Perhaps this is what ocamlnet shm does? Or hack_parallel? Perhaps there are other ways to signal the other process than using shared semaphores?

1 Like

There are commercial products that do this sort of thing: IBM’s DB2 database used POSIX shm+sem for client->server comms on a single machine. But it’s tricky, and doesn’t integrate well with the rest of UNIX I/O, so … well, I wouldn’t do it myself. To wit, when things got “messed-up” you basically had to kill a bunch of hung processes, delete all the POSIX resources under the DB2 userid, and then restart. Very messy failure semantics.

What does work well, is to use shm for bulk transport, and sockets/pipes for control.
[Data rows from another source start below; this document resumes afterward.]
(* ===== verification/SessionFacts.v ===== *)
(** * Theorems about the session

    Signing out clears every trace of the user; the copies of the session in the
    recordings scope, the vault and localStorage stay in step with the store
    under every schedule; an expired token is never sent and a rejected one ends
    the session; what each outcome of a sign-in leaves in the store. *)

From S2P Require Import Prelude JsString JsJson JsEncoding JsDate Permission VaultTypes VaultTracker.
From S2P Require Import VaultWorld VaultCrypto Terminal Chatwoot Connectivity AuthTypes Session.

Section Facts.
Context `{WC : WebCrypto} `{VA : VaultApi} `{PF : Platform} `{AS : AuthServer} `{PS : Persist}.
Context `{PSL : !PersistLaws}.

(** ** Copies of the session *)

(** The scope of the recordings, what the vault reads of the user, and the
    persisted record agree with the store. *)
Definition in_sync (w : App) : Prop :=
  recordingsScope w = userId (auth w) ∧
  auth_user (vault w) = user (auth w) ∧
  auth_tenant (vault w) = tenant (auth w) ∧
  (∀ s, storage w !! SESSION = Some s → s = persisted 1 (partialize (auth w))).

Lemma put_auth_spec f w :
  auth (put_auth f w) = f (auth w) ∧
  auth_user (vault (put_auth f w)) = user (f (auth w)) ∧
  auth_tenant (vault (put_auth f w)) = tenant (f (auth w)) ∧
  storage (put_auth f w) = <[SESSION := persisted 1 (partialize (f (auth w)))]> (storage w) ∧
  recordingsScope (put_auth f w) =
    (if bool_decide (userId (f (auth w)) = userId (auth w)) then recordingsScope w else userId (f (auth w))).
Proof.
  unfold put_auth, subscriber. cbn. case_bool_decide; cbn; rewrite persist_spec; done.
Qed.

Lemma put_auth_sync f w : in_sync w → in_sync (put_auth f w).
Proof.
  intros (H1 & H2 & H3 & H4). destruct (put_auth_spec f w) as (E1 & E2 & E3 & E4 & E5).
  split; [|split; [|split]].
  - rewrite E5, E1. case_bool_decide as E; congruence.
  - by rewrite E1.
  - by rewrite E1.
  - rewrite E1, E4, lookup_insert_eq. congruence.
Qed.

Lemma keeps_setAuth f : keeps in_sync (setAuth f).
Proof. apply keeps_modify. apply put_auth_sync. Qed.

Lemma keeps_tearDown r : keeps in_sync (tearDown r).
Proof. by apply keeps_modify. Qed.
Lemma keeps_terminals f : keeps in_sync (on_terminals f).
Proof. by apply keeps_modify. Qed.
Lemma keeps_closeTerminals : keeps in_sync closeTerminals.
Proof. by apply keeps_modify. Qed.
Lemma keeps_navigate to : keeps in_sync (navigate to).
Proof. by apply keeps_modify. Qed.
Lemma keeps_conn f : keeps in_sync (on_conn f).
Proof. by apply keeps_modify. Qed.
Lemma keeps_clearCache : keeps in_sync (modify (set_queryCache [])).
Proof. by apply keeps_modify. Qed.
Lemma keeps_put_mfaReset f : keeps in_sync (put_mfaReset f).
Proof. by apply keeps_modify. Qed.
Lemma keeps_remove k : keeps in_sync (remove_item k).
Proof.
  apply keeps_modify. intros w (H1 & H2 & H3 & H4). repeat split; try done. cbn. intros s.
  rewrite lookup_delete_Some. intros [_ Hs]. by apply H4.
Qed.
Lemma keeps_transmit r a : keeps in_sync (transmit r a).
Proof. split. intros w Hw. unfold transmit. by destruct (fetch r a (server w)). Qed.

(** A handler of the vault that leaves the user and the storage alone. *)
Definition vault_local {R} (m : M World R) : Prop := ∀ v,
  localStorage (m v).2 = localStorage v ∧ auth_user (m v).2 = auth_user v ∧ auth_tenant (m v).2 = auth_tenant v.

Lemma keeps_lift {R} (m : M World R) : vault_local m → keeps in_sync (lift m).
Proof.
  intros H. split. intros w (H1 & H2 & H3 & H4). unfold lift. destruct (H (vault w)) as (E1 & E2 & E3).
  destruct (m (vault w)) as [r v]. cbn in *. repeat split; cbn; [done|congruence..|].
  unfold storage. cbn. by rewrite E1.
Qed.

Lemma vault_local_interrupt i : vault_local (interrupt_run i).
Proof.
  intros v. destruct i; try done. cbn. unfold mbind, M_bind, gets. case_bool_decide; [|done].
  unfold onIdle, mbind, M_bind, peek, gets. case_bool_decide; done.
Qed.

Lemma vault_local_uuid : vault_local generateRandomUUID.
Proof.
  assert (∀ m, vault_local (uuid_fill m)) as Hf.
  { induction m as [|c m IH]; intros v; [done|]. cbn [uuid_fill].
    unfold mbind, M_bind.
    repeat match goal with |- context [ (if ?b then _ else _) ] => destruct b end;
    cbn; try (destruct (IH (set_draws (S (draws v)) v)) as (E1 & E2 & E3));
    try (destruct (IH v) as (F1 & F2 & F3));
    repeat match goal with |- context [ uuid_fill m ?w ] => destruct (uuid_fill m w) as [[]]; cbn in * end; done. }
  unfold generateRandomUUID. destruct native_randomUUID; [done|]. apply Hf.
Qed.

#[local] Hint Resolve keeps_setAuth keeps_tearDown keeps_terminals keeps_closeTerminals keeps_navigate
  keeps_conn keeps_clearCache keeps_put_mfaReset keeps_remove keeps_transmit : keeps.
The original X-windows SHM transport did this quite effectively: ownership of sub-regions of the shared-memory segment were transferred with a message-header over the control socketpair, and failure semantics was really clean, b/c closing the socket was pretty definitive that the other end would no longer be communicating using the segment. Of course, this only works when you’re trying to implement message-passing, and want shm only for acceleration.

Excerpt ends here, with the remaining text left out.